What the task asks = Take the data from its first line. Print each line exactly until the line containing "the next string" has been printed too.

Information provided =
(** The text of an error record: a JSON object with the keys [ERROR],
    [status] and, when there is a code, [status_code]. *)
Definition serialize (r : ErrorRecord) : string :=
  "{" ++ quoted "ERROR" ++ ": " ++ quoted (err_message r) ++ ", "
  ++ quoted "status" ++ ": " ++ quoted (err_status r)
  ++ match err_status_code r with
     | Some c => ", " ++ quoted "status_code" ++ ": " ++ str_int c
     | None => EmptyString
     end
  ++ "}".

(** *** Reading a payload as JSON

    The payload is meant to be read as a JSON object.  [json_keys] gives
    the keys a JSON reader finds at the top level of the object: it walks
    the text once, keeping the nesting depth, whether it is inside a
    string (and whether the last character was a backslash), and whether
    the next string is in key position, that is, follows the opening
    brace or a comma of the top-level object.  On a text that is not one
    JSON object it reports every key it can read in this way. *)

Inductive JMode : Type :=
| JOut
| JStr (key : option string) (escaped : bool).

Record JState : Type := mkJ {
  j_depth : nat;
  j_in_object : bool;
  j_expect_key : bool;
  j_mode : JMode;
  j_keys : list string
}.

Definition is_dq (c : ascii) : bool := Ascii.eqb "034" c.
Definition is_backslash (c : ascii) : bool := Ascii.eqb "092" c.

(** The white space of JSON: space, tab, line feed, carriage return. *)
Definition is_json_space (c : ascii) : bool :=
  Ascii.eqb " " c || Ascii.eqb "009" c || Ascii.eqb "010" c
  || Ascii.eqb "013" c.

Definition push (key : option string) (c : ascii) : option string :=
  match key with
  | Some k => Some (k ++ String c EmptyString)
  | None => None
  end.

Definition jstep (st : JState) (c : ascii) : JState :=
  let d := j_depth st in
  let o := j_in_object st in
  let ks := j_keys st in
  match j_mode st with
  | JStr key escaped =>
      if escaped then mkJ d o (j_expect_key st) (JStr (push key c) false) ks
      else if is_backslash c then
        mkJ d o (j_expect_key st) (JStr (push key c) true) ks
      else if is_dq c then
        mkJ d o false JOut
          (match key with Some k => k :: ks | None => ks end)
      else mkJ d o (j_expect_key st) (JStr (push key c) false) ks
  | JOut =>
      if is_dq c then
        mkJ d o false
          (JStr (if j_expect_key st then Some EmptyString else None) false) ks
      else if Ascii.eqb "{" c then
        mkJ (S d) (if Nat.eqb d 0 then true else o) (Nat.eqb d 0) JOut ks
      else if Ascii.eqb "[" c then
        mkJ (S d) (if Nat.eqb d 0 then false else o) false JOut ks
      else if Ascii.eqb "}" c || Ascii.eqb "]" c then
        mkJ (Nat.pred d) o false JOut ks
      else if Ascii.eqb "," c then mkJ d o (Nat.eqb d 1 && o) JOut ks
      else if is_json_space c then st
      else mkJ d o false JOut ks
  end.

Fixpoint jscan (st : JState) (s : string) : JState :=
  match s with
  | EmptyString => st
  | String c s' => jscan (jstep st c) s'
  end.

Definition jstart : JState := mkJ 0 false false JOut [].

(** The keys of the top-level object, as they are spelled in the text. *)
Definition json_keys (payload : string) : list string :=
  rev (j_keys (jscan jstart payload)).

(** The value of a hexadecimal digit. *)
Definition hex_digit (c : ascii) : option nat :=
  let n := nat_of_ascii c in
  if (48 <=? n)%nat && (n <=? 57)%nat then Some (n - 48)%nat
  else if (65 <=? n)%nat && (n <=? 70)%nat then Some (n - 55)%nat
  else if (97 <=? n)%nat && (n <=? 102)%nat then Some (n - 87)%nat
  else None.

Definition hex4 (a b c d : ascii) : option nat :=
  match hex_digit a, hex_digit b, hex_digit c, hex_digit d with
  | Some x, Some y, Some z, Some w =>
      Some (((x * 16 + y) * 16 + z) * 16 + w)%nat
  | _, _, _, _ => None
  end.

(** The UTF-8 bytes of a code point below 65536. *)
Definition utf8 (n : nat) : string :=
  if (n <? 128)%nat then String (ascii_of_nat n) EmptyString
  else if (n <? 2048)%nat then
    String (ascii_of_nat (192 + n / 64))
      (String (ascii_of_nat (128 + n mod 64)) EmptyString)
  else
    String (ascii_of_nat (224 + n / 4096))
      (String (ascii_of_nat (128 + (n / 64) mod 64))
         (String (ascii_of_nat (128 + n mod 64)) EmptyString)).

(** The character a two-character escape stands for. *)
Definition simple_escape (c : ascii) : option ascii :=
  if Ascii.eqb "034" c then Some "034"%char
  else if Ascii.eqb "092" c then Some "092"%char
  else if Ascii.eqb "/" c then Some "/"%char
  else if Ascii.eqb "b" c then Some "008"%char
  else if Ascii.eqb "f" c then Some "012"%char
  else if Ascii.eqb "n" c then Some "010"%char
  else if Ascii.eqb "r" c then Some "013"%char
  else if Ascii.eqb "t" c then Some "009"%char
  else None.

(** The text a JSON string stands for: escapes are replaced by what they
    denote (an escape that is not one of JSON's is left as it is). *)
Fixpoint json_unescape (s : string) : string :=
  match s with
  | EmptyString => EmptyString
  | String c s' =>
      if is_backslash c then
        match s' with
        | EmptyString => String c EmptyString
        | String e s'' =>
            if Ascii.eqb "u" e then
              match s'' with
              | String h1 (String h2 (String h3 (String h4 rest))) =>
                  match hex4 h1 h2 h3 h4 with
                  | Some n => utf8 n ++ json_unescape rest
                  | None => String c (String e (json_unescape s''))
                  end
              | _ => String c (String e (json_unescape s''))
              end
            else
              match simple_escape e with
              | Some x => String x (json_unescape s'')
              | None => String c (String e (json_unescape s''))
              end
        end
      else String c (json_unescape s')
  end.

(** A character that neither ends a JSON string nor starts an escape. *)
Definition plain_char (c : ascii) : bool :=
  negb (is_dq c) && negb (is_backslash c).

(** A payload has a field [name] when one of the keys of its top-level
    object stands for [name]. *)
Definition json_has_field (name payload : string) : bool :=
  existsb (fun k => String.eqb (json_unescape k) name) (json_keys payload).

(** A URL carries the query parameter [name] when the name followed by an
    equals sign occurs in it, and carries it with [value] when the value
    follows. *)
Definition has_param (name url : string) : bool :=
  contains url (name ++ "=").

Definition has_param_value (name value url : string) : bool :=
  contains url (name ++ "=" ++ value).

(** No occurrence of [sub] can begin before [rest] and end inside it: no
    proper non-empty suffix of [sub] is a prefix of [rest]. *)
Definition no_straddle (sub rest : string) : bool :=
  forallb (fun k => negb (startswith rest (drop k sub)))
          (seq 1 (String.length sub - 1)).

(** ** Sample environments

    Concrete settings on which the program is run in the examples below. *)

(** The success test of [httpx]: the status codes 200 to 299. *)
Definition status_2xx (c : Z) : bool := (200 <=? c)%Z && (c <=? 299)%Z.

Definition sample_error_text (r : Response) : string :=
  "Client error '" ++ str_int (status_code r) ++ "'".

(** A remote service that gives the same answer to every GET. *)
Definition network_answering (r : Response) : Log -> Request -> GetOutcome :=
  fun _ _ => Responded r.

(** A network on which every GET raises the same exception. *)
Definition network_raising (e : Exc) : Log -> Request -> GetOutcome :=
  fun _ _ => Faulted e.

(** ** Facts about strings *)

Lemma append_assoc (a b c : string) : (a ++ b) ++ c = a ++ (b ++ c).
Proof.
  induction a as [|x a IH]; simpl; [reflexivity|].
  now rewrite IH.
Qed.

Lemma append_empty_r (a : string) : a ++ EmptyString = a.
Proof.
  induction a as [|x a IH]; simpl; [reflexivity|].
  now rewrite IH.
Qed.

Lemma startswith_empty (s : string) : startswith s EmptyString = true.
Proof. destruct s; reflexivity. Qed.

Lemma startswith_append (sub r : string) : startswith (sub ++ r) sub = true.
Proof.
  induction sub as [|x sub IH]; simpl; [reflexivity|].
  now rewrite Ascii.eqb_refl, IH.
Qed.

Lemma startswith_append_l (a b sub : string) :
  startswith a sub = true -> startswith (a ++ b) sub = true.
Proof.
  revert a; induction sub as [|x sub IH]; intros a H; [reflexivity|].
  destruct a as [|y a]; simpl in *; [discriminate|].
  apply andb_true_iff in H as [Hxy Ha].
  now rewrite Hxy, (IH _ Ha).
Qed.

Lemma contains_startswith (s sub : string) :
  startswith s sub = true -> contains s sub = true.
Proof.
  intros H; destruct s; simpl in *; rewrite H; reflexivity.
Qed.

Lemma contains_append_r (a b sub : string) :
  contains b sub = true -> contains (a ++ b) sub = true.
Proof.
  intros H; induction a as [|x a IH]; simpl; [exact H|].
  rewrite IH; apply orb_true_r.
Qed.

Response =
(** The text of an error record: a JSON object with the keys [ERROR],
    [status] and, when there is a code, [status_code]. *)
Definition serialize (r : ErrorRecord) : string :=
  "{" ++ quoted "ERROR" ++ ": " ++ quoted (err_message r) ++ ", "
  ++ quoted "status" ++ ": " ++ quoted (err_status r)
  ++ match err_status_code r with
     | Some c => ", " ++ quoted "status_code" ++ ": " ++ str_int c
     | None => EmptyString
     end
  ++ "}".

(** *** Reading a payload as JSON

    The payload is meant to be read as a JSON object.  [json_keys] gives
    the keys a JSON reader finds at the top level of the object: it walks
    the text once, keeping the nesting depth, whether it is inside a
    string (and whether the last character was a backslash), and whether
    the next string is in key position, that is, follows the opening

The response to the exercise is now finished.